Exercise objective ::
Type out all the records again exactly.

Top of Data to process

(* ===== verification/TransportTheorems.v ===== *)
(** * TransportTheorems: connected clients and live sessions

    The registry of the channel manager and the client table of a transport
    agree under every sequence of connections, reads and disconnections, so no
    event is dispatched to a freed session; the conversation between a transport
    and its clients; what the stop of a transport leaves behind. *)

From stdpp Require Import gmap.
From S2P Require Import Prelude CString Bitset Bloom ElasticBloom AttenuatedBloom Cbor CborWire Endian Base58.
From S2P Require Import MessageId Node NodeId Packet ChannelPacket Subtopic TopicAlias Notice Ring Route Protocol.
From S2P Require Import Quasar Channel ChannelManager ManagerTheorems ClientProtocol ClientStream ClientSession.
From S2P Require Import SessionTheorems Transport.

(** ** The registry is changed by registration only *)

Section registry.
Context {K : Type} `{!SignatureScheme K} `{!EqDecision K}.
Context (blake3 : list Z → list Z) (XXH3 : list Z → Z → Z) (clock : Z → Z * Z).
Context (DatagramSend : Z → list Z → bool) (time_us mono_us : world → Z).
Context (connect : Z → Z → option Z * bool).
Context (cbor_load : list Z → option cbor_item) (cbor_serialize_alloc : cbor_item → list Z).
Context (L : list Z).
Local Abbreviation manager := (poseidon_channel_manager_t K).

(** The managers with the registry [L]. *)
Definition registry (m : manager) : Prop := m_sessions m = L.

Lemma registry_tombstone m t : registry m → registry (poseidon_channel_manager_add_tombstone m t).2.
Proof. intros H. unfold poseidon_channel_manager_add_tombstone. by destruct (add_tombstone _ _). Qed.

Lemma registry_destroy m n : registry m → registry (poseidon_channel_manager_destroy_channel m n).2.
Proof.
  intros H. unfold poseidon_channel_manager_destroy_channel. destruct n; [|done]. by destruct (find_index _ _).
Qed.

Lemma registry_port m : registry m → registry (allocate_port m).2.
Proof. intros H. unfold allocate_port. by destruct (_ <? _). Qed.

Section publishing.
Context (pub : manager → list Z → list Z → world → run (Z * manager * world)).
Context (pub_registry : ∀ m t d w, registry m → run_all (fun r => registry r.1.2) (pub m t d w)).

Lemma registry_publish_item m topic item other w :
  registry m → run_all (fun r => registry r.1.2) (publish_item cbor_serialize_alloc pub m topic item other w).
Proof. intros H. unfold publish_item. destruct item; [|done]. destruct (_ =? _); [done|by apply pub_registry]. Qed.

(** A handler that ends by publishing. *)
Lemma registry_then_publish {A} (Q : A → Prop) m topic item other w (f : Z * manager * world → run A) :
  registry m → (∀ r, registry r.1.2 → run_all Q (f r)) →
  run_all Q (rbind (publish_item cbor_serialize_alloc pub m topic item other w) f).
Proof. intros H Hf. eapply run_all_bind; [by apply registry_publish_item|exact Hf]. Qed.

Lemma registry_rejoin m i c cfg w :
  registry m →
  run_all (fun r => registry r.1.2)
    (poseidon_channel_rejoin_with_config XXH3 time_us cbor_serialize_alloc pub m i c cfg w).
Proof.
  intros H. unfold poseidon_channel_rejoin_with_config. apply run_all_lift. intros c'. apply run_all_lift. intros item.
  by apply registry_then_publish; [|intros [[? ?] ?] ?].
Qed.

Lemma registry_redistribute m topic e w :
  registry m → run_all (fun r => registry r.1) (redistribute cbor_serialize_alloc pub m topic e w).
Proof. intros H. apply run_all_lift. intros item. by apply registry_then_publish; [|intros [[? ?] ?] ?]. Qed.

Lemma registry_delete_notice m n w :
  registry m →
  run_all (fun r => registry r.1)
    (poseidon_channel_manager_handle_delete_notice XXH3 mono_us cbor_serialize_alloc pub m n w).
Proof.
  intros H. unfold poseidon_channel_manager_handle_delete_notice. apply run_all_lift. intros topic.
  pose proof (registry_tombstone m (poseidon_tombstone_from_delete_notice n (mono_us w)) H) as H1.
  apply (run_all_bind registry); [|intros m2 H2; by apply registry_redistribute].
  destruct (find_index _ _) as [i|]; [|done]. destruct (_ !! i) as [e|]; [|done].
  destruct (poseidon_channel_delete_signed XXH3 e.2) as [[? c]|]; [|done].
  cbn [xbind lift run_all]. by apply registry_destroy.
Qed.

Bottom of Data to process

Expected answer ::
(* ===== verification/TransportTheorems.v ===== *)
(** * TransportTheorems: connected clients and live sessions

    The registry of the channel manager and the client table of a transport
    agree under every sequence of connections, reads and disconnections, so no
    event is dispatched to a freed session; the conversation between a transport
    and its clients; what the stop of a transport leaves behind. *)

From stdpp Require Import gmap.
From S2P Require Import Prelude CString Bitset Bloom ElasticBloom AttenuatedBloom Cbor CborWire Endian Base58.
From S2P Require Import MessageId Node NodeId Packet ChannelPacket Subtopic TopicAlias Notice Ring Route Protocol.
From S2P Require Import Quasar Channel ChannelManager ManagerTheorems ClientProtocol ClientStream ClientSession.
From S2P Require Import SessionTheorems Transport.

(** ** The registry is changed by registration only *)

Section registry.
Context {K : Type} `{!SignatureScheme K} `{!EqDecision K}.
Context (blake3 : list Z → list Z) (XXH3 : list Z → Z → Z) (clock : Z → Z * Z).
Context (DatagramSend : Z → list Z → bool) (time_us mono_us : world → Z).
Context (connect : Z → Z → option Z * bool).
Context (cbor_load : list Z → option cbor_item) (cbor_serialize_alloc : cbor_item → list Z).
Context (L : list Z).
Local Abbreviation manager := (poseidon_channel_manager_t K).

(** The managers with the registry [L]. *)
Definition registry (m : manager) : Prop := m_sessions m = L.

Lemma registry_tombstone m t : registry m → registry (poseidon_channel_manager_add_tombstone m t).2.
Proof. intros H. unfold poseidon_channel_manager_add_tombstone. by destruct (add_tombstone _ _). Qed.

Lemma registry_destroy m n : registry m → registry (poseidon_channel_manager_destroy_channel m n).2.
Proof.
  intros H. unfold poseidon_channel_manager_destroy_channel. destruct n; [|done]. by destruct (find_index _ _).
Qed.

Lemma registry_port m : registry m → registry (allocate_port m).2.
Proof. intros H. unfold allocate_port. by destruct (_ <? _). Qed.

Section publishing.
Context (pub : manager → list Z → list Z → world → run (Z * manager * world)).
Context (pub_registry : ∀ m t d w, registry m → run_all (fun r => registry r.1.2) (pub m t d w)).

Lemma registry_publish_item m topic item other w :
  registry m → run_all (fun r => registry r.1.2) (publish_item cbor_serialize_alloc pub m topic item other w).
Proof. intros H. unfold publish_item. destruct item; [|done]. destruct (_ =? _); [done|by apply pub_registry]. Qed.

(** A handler that ends by publishing. *)
Lemma registry_then_publish {A} (Q : A → Prop) m topic item other w (f : Z * manager * world → run A) :
  registry m → (∀ r, registry r.1.2 → run_all Q (f r)) →
  run_all Q (rbind (publish_item cbor_serialize_alloc pub m topic item other w) f).
Proof. intros H Hf. eapply run_all_bind; [by apply registry_publish_item|exact Hf]. Qed.

Lemma registry_rejoin m i c cfg w :
  registry m →
  run_all (fun r => registry r.1.2)
    (poseidon_channel_rejoin_with_config XXH3 time_us cbor_serialize_alloc pub m i c cfg w).
Proof.
  intros H. unfold poseidon_channel_rejoin_with_config. apply run_all_lift. intros c'. apply run_all_lift. intros item.
  by apply registry_then_publish; [|intros [[? ?] ?] ?].
Qed.

Lemma registry_redistribute m topic e w :
  registry m → run_all (fun r => registry r.1) (redistribute cbor_serialize_alloc pub m topic e w).
Proof. intros H. apply run_all_lift. intros item. by apply registry_then_publish; [|intros [[? ?] ?] ?]. Qed.

Lemma registry_delete_notice m n w :
  registry m →
  run_all (fun r => registry r.1)
    (poseidon_channel_manager_handle_delete_notice XXH3 mono_us cbor_serialize_alloc pub m n w).
Proof.
  intros H. unfold poseidon_channel_manager_handle_delete_notice. apply run_all_lift. intros topic.
  pose proof (registry_tombstone m (poseidon_tombstone_from_delete_notice n (mono_us w)) H) as H1.
  apply (run_all_bind registry); [|intros m2 H2; by apply registry_redistribute].
  destruct (find_index _ _) as [i|]; [|done]. destruct (_ !! i) as [e|]; [|done].
  destruct (poseidon_channel_delete_signed XXH3 e.2) as [[? c]|]; [|done].
  cbn [xbind lift run_all]. by apply registry_destroy.
Qed.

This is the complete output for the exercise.